On Monday, April 11, 2016, a civilian coup against President Rousseff began to unfold with a congressional committee voting 38 to 27 to recommend his impeachment on the ridiculous basis that in 2014 she failed to reveal the true size of the budget deficit! The coup succeeded. After that, the putschists turned to Lula, falsely accusing him of corruption for which in 2017 he was sentenced to a dozen years in prison and banned from running in the 2018 elections. This process led to the rise of Bolsonaro, a former army captain who praised the broken down bloody military dictatorship, promoted racism, social inequality and led many Brazilians to untimely death during the coronavirus pandemic. COVID-19 when he declared it false and encouraged mass gatherings as the pandemic spread like wildfire.

Bolsanaro has systematically opened up the Amazon to systematic destruction with a 52.9% increase in deforestation in his first three years in power. He deliberately underfunded environmental protection agencies and encouraged loggers, miners and land grabbers to take over indigenous lands.

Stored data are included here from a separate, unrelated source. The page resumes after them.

(** C8.  For every pair of int32 values, zero, negative and above 65535
    included, isValidPort is true of both, and DefineServicePort returns a
    ServicePort with the given protocol and port and the integer target
    port, with a nil error. *)
Theorem DefineServicePort_accepts_every_int32 (port targetPort : Z)
    (protocol : Protocol) :
  int32 port -> int32 targetPort ->
  isValidPort port = true /\
  isValidPort targetPort = true /\
  exists sp,
    DefineServicePort port targetPort protocol = (Some sp, None) /\
    Protocol_ sp = protocol /\
    Port sp = port /\
    Kind (TargetPort sp) = Int /\
    IntVal (TargetPort sp) = targetPort.
Proof.
  intros _ _. split; [apply isValidPort_true|].
  split; [apply isValidPort_true|].
  unfold DefineServicePort. rewrite !isValidPort_true. simpl.
  eexists. split; [reflexivity|]. repeat split.
Qed.

End Properties.

(** * Examples *)

(** Create on a Builder made with a nil client. *)
Lemma nil_builder_is_guarded_witness :
  sampleUndefinedCrd resourceCRD <> "" /\
  nilGuarded (webWorld None) (Some 0%nat) /\
  exists e w',
    validate sampleUndefinedCrd (Some 0%nat) (webWorld None)
      = Ret (false, Some e) w' /\
    Create sampleUndefinedCrd (Some 0%nat) (webWorld None)
      = Ret (Some 0%nat, Some e) w' /\
    calls w' = [].
Proof.
  assert (HU : sampleUndefinedCrd resourceCRD <> "") by discriminate.
  assert (HN : nilGuarded (webWorld None) (Some 0%nat)) by (right; reflexivity).
  split; [exact HU|]. split; [exact HN|].
  destruct (nil_builder_is_guarded Store sampleUndefinedCrd (webWorld None)
              (Some 0%nat) HU HN)
    as (e & w' & Hv & Hcall & _ & _ & HC & _).
  exists e, w'. split; [exact Hv|]. split; [exact HC|]. apply Hcall.
Defined.

(** A Builder made with an empty name: its errorMsg short-circuits Create. *)
Lemma failed_builder_short_circuits_witness :
  let w := after (NewBuilder (Some storeClient) "" "prod" None httpPort)
             emptyWorld in
  sampleUndefinedCrd resourceCRD <> "" /\
  errorMsg (heap w 0%nat) <> "" /\
  exists w',
    Create sampleUndefinedCrd (Some 0%nat) w =
      Ret (Some 0%nat, Some (Errorf "Service 'name' cannot be empty" [])) w' /\
    calls w' = [] /\
    Definition_ (heap w' 0%nat) = Definition_ (heap w 0%nat).
Proof.
  intro w.
  assert (HU : sampleUndefinedCrd resourceCRD <> "") by discriminate.
  assert (HE : errorMsg (heap w 0%nat) <> "") by discriminate.
  split; [exact HU|]. split; [exact HE|].
  destruct (failed_builder_short_circuits Store sampleUndefinedCrd w 0%nat HU HE)
    as (w' & _ & Hcall & Hd & _ & _ & _ & _ & _ & _ & _ & _ & HC & _).
  exists w'. split; [exact HC|]. split; [apply Hcall | exact Hd].
Defined.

In 2021, the Supreme Court fully cleared Lula of corruption and declared him eligible to run for office. Lula, who has worked for the past 65 years, was forced out of retirement to save a reeling Brazil after numerous fatal blows.

With his victory on Sunday, October 30, 2022 by beating outgoing President Bolsonaro with 50.9% of the votes again, bruised Brazil is once again on its feet. But a very difficult battle of complete recovery and restoration awaits us.